По мнению Зойирова, Рахмон в 2006 году «реально имел 50 процентов голосов», но в 2013 году «не имеет даже половины того, что имел тогда». Он уверен, что фальсификации можно доказывать. «В Душанбе всего 202 избирательных участка, из них в 2010 году мы собрали протоколы на 182-х. Ни на одном из них Аграрная партия и Партия экономических реформ нас не обошла, а по официальным итогам выборов они получили 5,3 и 5,1 процента соответственно, а нам написали 0,8 процента. Как же так может быть?» — вопрошает Зойиров. По его словам, протоколы выборов 2005-го и 2010-го так и не представили, системы вроде ГАС «Выборы» в Таджикистане нет, протоколы выдают уже после их утверждения в окружном ТИКе, куда их привозят с участков либо пустыми, либо с цифрами, нарисованными карандашом. Окружные комиссии же, по словам Зойирова, получают из ЦИКа указания, у кого сколько должно быть процентов. На отсутствие контроля за подсчетом голосов жалуется даже «карманная» Компартия, но изменить избирательное законодательство не удается.
Стратегия-2020
По словам бывшего главы Центра стратегических исследований Сухроба Шарифова, на парламентских выборах 2015-го и на президентских 2020-го будет «весело» и «реальная конкуренция». Он сомневается, что Рахмон пойдет на пятый срок (для чего ему, как минимум, придется еще раз изменить конституцию на всенародном референдуме). «Мы не казахи и не туркмены! Таджики имеют определенную степень терпения, но не думаю, что идея о вечной власти — это таджикский путь», — говорит Шарифов. По его мнению, президент в 2020 году может быть и другой, но Рахмон останется лидером нации.
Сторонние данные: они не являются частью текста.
Section Finishable.
Context `{JsonText} (stable_hash : list N → N) (b b1 b2 : ResidentBuilder) (t : Texts) (l : list ReadRow) (docs : list str) (m : Offers).
Context (Hread : has_read stable_hash b t l).
Context (Hprep : prepared stable_hash b b1 (address_texts t) (document_texts t)).
Context (Hsize : (Z.of_nat (length l) ≤ u32_max)%Z).
Context (Hatt : attached stable_hash b2 m docs) (Hlay : layout b2) (Hsame : same_layout b1 b2).

(** A row after the second pass is a row that was read, but for its document. *)
Lemma second_row row : row ∈ logical_rows b2 → ∃ u r, u ∈ logical_rows b ∧ r ∈ l ∧ row_reads t u r ∧ skeleton row = skeleton u.
Proof using Hread Hprep Hsame.
  clear Hatt Hlay. intros [i Hi]%list_elem_of_lookup. destruct Hsame as (rows & anchors & pool & q & -> & Hs). cbn in Hi.
  apply (f_equal (λ l, l !! i)) in Hs. rewrite !list_lookup_fmap, Hi in Hs. destruct (logical_rows b1 !! i) as [u|] eqn:Hu; [|done].
  cbn in Hs. injection Hs as Hs1. apply list_elem_of_lookup_2 in Hu. destruct (prepared_rows _ _ _ _ _ Hprep u Hu) as [Hub _].
  apply list_elem_of_lookup in Hub as [j Hj]. destruct (Forall2_lookup_l _ _ _ _ _ (read_rows _ _ _ _ Hread) Hj) as (r & Hr & Hrow).
  exists u, r. split_and!; [by eapply list_elem_of_lookup_2|by eapply list_elem_of_lookup_2|done|]. unfold skeleton, set_metadata. congruence.
Qed.

Lemma option_text_some texts id text : option_text texts (Some id) text → is_Some (texts !! id).
Proof. destruct text; cbn; [|done]. intros ->. eauto. Qed.

Lemma row_of_contract row i : logical_rows b2 !! i = Some row → ∃ c range, contract_ranges b2 !! c = Some range ∧ range.1 ≤ i < range.2.
Proof using Hlay.
  intros Hi. destruct (layout_contract _ Hlay i) as (c & _ & range & Hc & Hr); [by eapply lookup_lt_Some|]. eauto.
Qed.

Lemma document_of_row row id : row ∈ logical_rows b2 → metadata_id row = Some id → is_Some (docs !! id).
Proof using Hlay Hatt.
  clear Hread Hprep Hsame Hsize. intros [i Hi]%list_elem_of_lookup Hid. destruct (row_of_contract row i Hi) as (c & range & Hc & Hr).
  destruct (attached_rows _ _ _ _ Hatt c range i row Hc Hr Hi) as [Hyes Hno].
  destruct (decide (i ∈ first_rows (metadata_anchor_count b2) m range)) as [Hin|Hout].
  - destruct (Hyes Hin) as (s & text & id' & _ & _ & Hid' & Ht). rewrite Hid in Hid'. injection Hid' as <-. eauto.
  - destruct (Hno Hout) as [Hnone _]. congruence.
Qed.

(** A contract has no more documents than anchors. *)
Lemma few_anchors c range : contract_ranges b2 !! c = Some range →
  length (filter (λ row, is_Some (metadata_id row)) (take (range.2 - range.1) (drop range.1 (logical_rows b2)))) ≤ 8.
Proof using Hlay Hatt.
  clear Hread Hprep Hsame Hsize. intros Hc. set (F := first_rows (metadata_anchor_count b2) m range).
  set (I := filter (λ i, is_Some (logical_rows b2 !! i ≫= metadata_id)) (seq range.1 (range.2 - range.1))).
  assert (HI : ∀ s n, length (filter (λ row, is_Some (metadata_id row)) (take n (drop s (logical_rows b2)))) ≤
    length (filter (λ i, is_Some (logical_rows b2 !! i ≫= metadata_id)) (seq s n))).
  { clear. intros s n. revert s. induction n as [|n IH]; intros s; [done|]. cbn [seq]. rewrite filter_cons.
    destruct (logical_rows b2 !! s) as [row|] eqn:E.
    - rewrite (drop_S _ row s) by done. cbn [take]. rewrite filter_cons. cbn [mbind option_bind]. specialize (IH (S s)).
      destruct (decide (is_Some (metadata_id row))); cbn; lia.
    - rewrite drop_ge by by apply lookup_ge_None. cbn. lia. }
  etrans; [apply HI|]. fold I. assert (Hlen : length F ≤ 8).
  { pose proof (first_rows_length (metadata_anchor_count b2) m range). pose proof (layout_count _ Hlay). unfold F. lia. }
  etrans; [|exact Hlen]. apply submseteq_length, NoDup_submseteq; [apply NoDup_filter, NoDup_seq|].
  intros i [Hmeta Hi%elem_of_seq]%list_elem_of_filter. destruct (logical_rows b2 !! i) as [row|] eqn:Hrow; [|by destruct Hmeta].
  destruct (attached_rows _ _ _ _ Hatt c range i row Hc ltac:(lia) Hrow) as [_ Hno].
  destruct (decide (i ∈ F)) as [|Hout]; [done|]. destruct (Hno Hout) as [Hnone _]. cbn in Hmeta. rewrite Hnone in Hmeta. by destruct Hmeta.
Qed.

Lemma second_pass_finishable : finishable stable_hash b2 (with_documents t docs).
Proof using All.
  assert (Hpools : addresses b2 = addresses b ∧ token_ids b2 = token_ids b ∧ names b2 = names b ∧ uris b2 = uris b ∧
      contract_ranges b2 = contract_ranges b1 ∧ skeleton <$> logical_rows b2 = skeleton <$> logical_rows b1).
  { destruct Hsame as (rows & anchors & pool & q & -> & Hs). cbn. destruct (prepared_pools _ _ _ _ _ Hprep) as (-> & -> & -> & -> & _). done. }
  destruct Hpools as (HA & HT & HN & HU & HR & HS). destruct (read_texts _ _ _ _ Hread) as [TA TT TN TU _].
  assert (Hlen : length (logical_rows b2) = length (logical_rows b1)) by (apply (f_equal length) in HS; by rewrite !length_fmap in HS).
  split.
  - split; cbn; rewrite ?HA, ?HT, ?HN, ?HU; [done..|apply Hatt].
  - apply Forall_forall. intros row Hrow. destruct (second_row row Hrow) as (u & r & _ & _ & [_ R2 R3 R4 _ _ _ _ _] & Hsk).
    unfold skeleton, set_metadata in Hsk. injection Hsk as _ E2 E3 E4 _ _ _. split; cbn.
    + rewrite E2. eauto.
    + rewrite E3. eauto.
    + intros id Hid. rewrite E4 in Hid. rewrite Hid in R4. by eapply option_text_some.
    + intros id. by apply document_of_row.
  - intros row id Hrow Hid. destruct (second_row row Hrow) as (u & r & _ & _ & [_ _ _ _ R5 R6 _ _ _] & Hsk).
    unfold skeleton, set_metadata in Hsk. injection Hsk as _ _ _ _ E5 E6 _. cbn. rewrite E5, E6 in Hid.
    destruct Hid as [Hid|Hid]; rewrite Hid in *; by eapply option_text_some.
  - rewrite HR, (prepared_ranges _ _ _ _ _ Hprep). by apply contract_ranges_skeleton.
  - intros c range Hc. by apply (few_anchors c).
  - rewrite Hlen. assert (Hle : length (logical_rows b1) ≤ length l); [|lia].
    rewrite <- (Forall2_length _ _ _ (read_rows _ _ _ _ Hread)). apply submseteq_length, NoDup_submseteq.
    + apply NoDup_alt. intros i j u Hi Hj. eapply (prepared_distinct _ _ _ _ _ Hprep); [done|done|]. by apply same_nft_true.
    + intros u Hu. by apply (prepared_rows _ _ _ _ _ Hprep u Hu).
Qed.
End Finishable.

(** ** The catalog *)

Section Catalog.
Context (stable_hash : list N → N) (b b1 b2 : ResidentBuilder) (t t2 : Texts) (groups : list (list CompactRow)).
Context (Hprep : prepared stable_hash b b1 (address_texts t) (document_texts t)) (Hsame : same_layout b1 b2).
Context (Hpool : NoDup (address_texts t)) (Haddresses : address_texts t2 = address_texts t).
Context (Hrows : logical_rows b2 = mjoin groups) (Hranges : contract_ranges b2 = ranges_at 0 groups) (Hone : Forall one_contract groups).

Lemma same_layout_row i row : logical_rows b2 !! i = Some row →
  ∃ u, logical_rows b1 !! i = Some u ∧ row_chain u = row_chain row ∧ address_id u = address_id row ∧ token_id_id u = token_id_id row.
Proof using Hsame.
  intros Hi. destruct Hsame as (rows & anchors & pool & q & Heq & Hs). rewrite Heq in Hi. cbn in Hi.
  apply (f_equal (λ l, l !! i)) in Hs. rewrite !list_lookup_fmap, Hi in Hs. destruct (logical_rows b1 !! i) as [u|]; [|done].
  cbn in Hs. injection Hs as ????. exists u. split; [done|]. by split_and!.
Qed.

Lemma catalog_sorted s names m c1 c2 r1 r2 :
  (∀ c g, groups !! c = Some g → ∃ rec, contracts s !! c = Some rec ∧ contract_stored t2 groups names m c g rec) →
  length (contracts s) = length groups → c1 < c2 → contracts s !! c1 = Some r1 → contracts s !! c2 = Some r2 →
  contract_key_compare (record_key r1) (record_key r2) = Lt.
Proof using All.
  intros Hstored Hlen Hlt Hr1 Hr2.
  assert (Hfirst : ∀ c r, contracts s !! c = Some r → ∃ g u, groups !! c = Some g ∧ logical_rows b1 !! length (mjoin (take c groups)) = Some u ∧
    row_chain u = record_chain r ∧ address_texts t !! address_id u = Some (record_address r) ∧ g ≠ [] ∧ in_range b1 c (length (mjoin (take c groups)))).
  { intros c r Hr. destruct (lookup_lt_is_Some_2 groups c) as [g Hg]; [rewrite <- Hlen; by eapply lookup_lt_Some|].
    destruct (Hstored c g Hg) as (r' & Hr' & Hst). rewrite Hr in Hr'. injection Hr' as <-.
    rewrite Forall_lookup in Hone. destruct (Hone c g Hg) as (first & rest & -> & _).
    destruct (same_layout_row (length (mjoin (take c groups))) first) as (u & Hu & U1 & U2 & _).
    { rewrite Hrows, <- (Nat.add_0_r (length _)). by eapply lookup_join_at. }
    exists (first :: rest), u. split_and!; [done|done| | |done|].
    - rewrite U1. symmetry. eapply stored_chain; [exact Hst|by left].
    - rewrite U2, <- Haddresses. eapply stored_address; [exact Hst|by left].
    - exists (length (mjoin (take c groups)), length (mjoin (take c groups)) + length (first :: rest)). split; [|cbn; lia].
      destruct Hsame as (rows & anchors & pool & q & Heq & _). rewrite Heq in Hranges. cbn in Hranges. rewrite Hranges.
      unfold ranges_at. rewrite list_lookup_imap, Hg. done. }
  destruct (Hfirst c1 r1 Hr1) as (g1 & u1 & Hg1 & Hu1 & A1 & B1 & N1 & I1), (Hfirst c2 r2 Hr2) as (g2 & u2 & Hg2 & Hu2 & A2 & B2 & N2 & I2).
  assert (Hpos : length (mjoin (take c1 groups)) < length (mjoin (take c2 groups))).
  { pose proof (length_take_join groups c1 g1 Hg1) as H1. pose proof (length_take_le (take c2 groups) (S c1)) as H2.
    rewrite take_take, Nat.min_l in H2 by lia. destruct g1; [done|]. cbn [length] in H1. lia. }
  pose proof (prepared_order _ _ _ _ _ Hprep _ _ u1 u2 _ _ Hpos Hu1 Hu2 B1 B2) as Hord. rewrite A1, A2 in Hord.
  unfold contract_key_compare, record_key. cbn [key_chain key_address]. destruct (then_with _ _) eqn:E; [|done|done]. exfalso.
  apply then_with_eq in E as [E1 E2]. apply compare_eq_iff in E2. apply chain_compare_eq in E1.
  assert (c1 = c2); [|lia]. apply (prepared_contracts _ _ _ _ _ Hprep _ _ u1 u2 c1 c2 Hu1 Hu2 I1 I2).
  apply same_contract_true. split; [congruence|]. eapply NoDup_lookup; [exact Hpool|exact B2|]. by rewrite <- E2.
Qed.
End Catalog.

(** ** The keys of NFTs *)

Definition key_of (r : ReadRow) : NftKey :=
  {| nft_chain := read_chain r; nft_contract := read_address r; nft_token := read_token r |}.

Section Keys.
Context (stable_hash : list N → N) (b b1 b2 : ResidentBuilder) (t t2 : Texts) (l : list ReadRow) (s : ResidentBaseStore).
Context (Hread : has_read stable_hash b t l).
Context (Hprep : prepared stable_hash b b1 (address_texts t) (document_texts t)) (Hsame : same_layout b1 b2).
Context (Ht2 : address_texts t2 = address_texts t ∧ token_texts t2 = token_texts t).
Context (Hnfts : ∀ i, nft_key s i = Some (
    row ← logical_rows b2 !! i;
    address ← address_texts t2 !! address_id row;
    token ← token_texts t2 !! token_id_id row;
    Some {| nft_chain := row_chain row; nft_contract := address; nft_token := token |})).

Lemma nft_key_row i key : nft_key s i = Some (Some key) ↔
  ∃ u, logical_rows b1 !! i = Some u ∧ nft_chain key = row_chain u ∧
    address_texts t !! address_id u = Some (nft_contract key) ∧ token_texts t !! token_id_id u = Some (nft_token key).
Proof using Hsame Ht2 Hnfts.
  destruct Ht2 as [Ha Ht]. rewrite Hnfts, Ha, Ht. destruct (logical_rows b2 !! i) as [row|] eqn:Hi; cbn [mbind option_bind].
  - destruct (same_layout_row b1 b2 Hsame i row Hi) as (u & Hu & U1 & U2 & U3). rewrite <- U2, <- U3, <- U1. split.
    + intros Hk. exists u. split; [done|]. destruct (address_texts t !! address_id u) as [a|]; [|done]. cbn in Hk.
      destruct (token_texts t !! token_id_id u) as [k|]; [|done]. cbn in Hk. by simplify_eq.
    + intros (u' & Hu' & Hc & Hak & Htk). rewrite Hu in Hu'. injection Hu' as <-. rewrite Hak. cbn. rewrite Htk. cbn. rewrite <- Hc. by destruct key.
  - split; [done|]. intros (u & Hu & _). exfalso. destruct Hsame as (rows & anchors & pool & q & Heq & Hs). rewrite Heq in Hi. cbn in Hi.
    apply (f_equal (λ l, l !! i)) in Hs. by rewrite !list_lookup_fmap, Hi, Hu in Hs.
Qed.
Правда, доверенное лицо Рахмона Давлатов утверждает, что Рахмон «полон сил, энергии и возможностей, чтобы и дальше работать на этом посту». Он не видит ничего страшного в том, чтобы Рахмон оставался президентом до своей смерти: «Если это будет в рамках волеизъявления народа, то почему нет? Если человек трудится на благо народа, то почему обязательного надо кого-то другого?» Давлатов уверен, что «народ понимает, что Рахмон принес мир и стабильность в общество, и если он является гарантом стабильности, то значит — это преимущество отведено ему богом».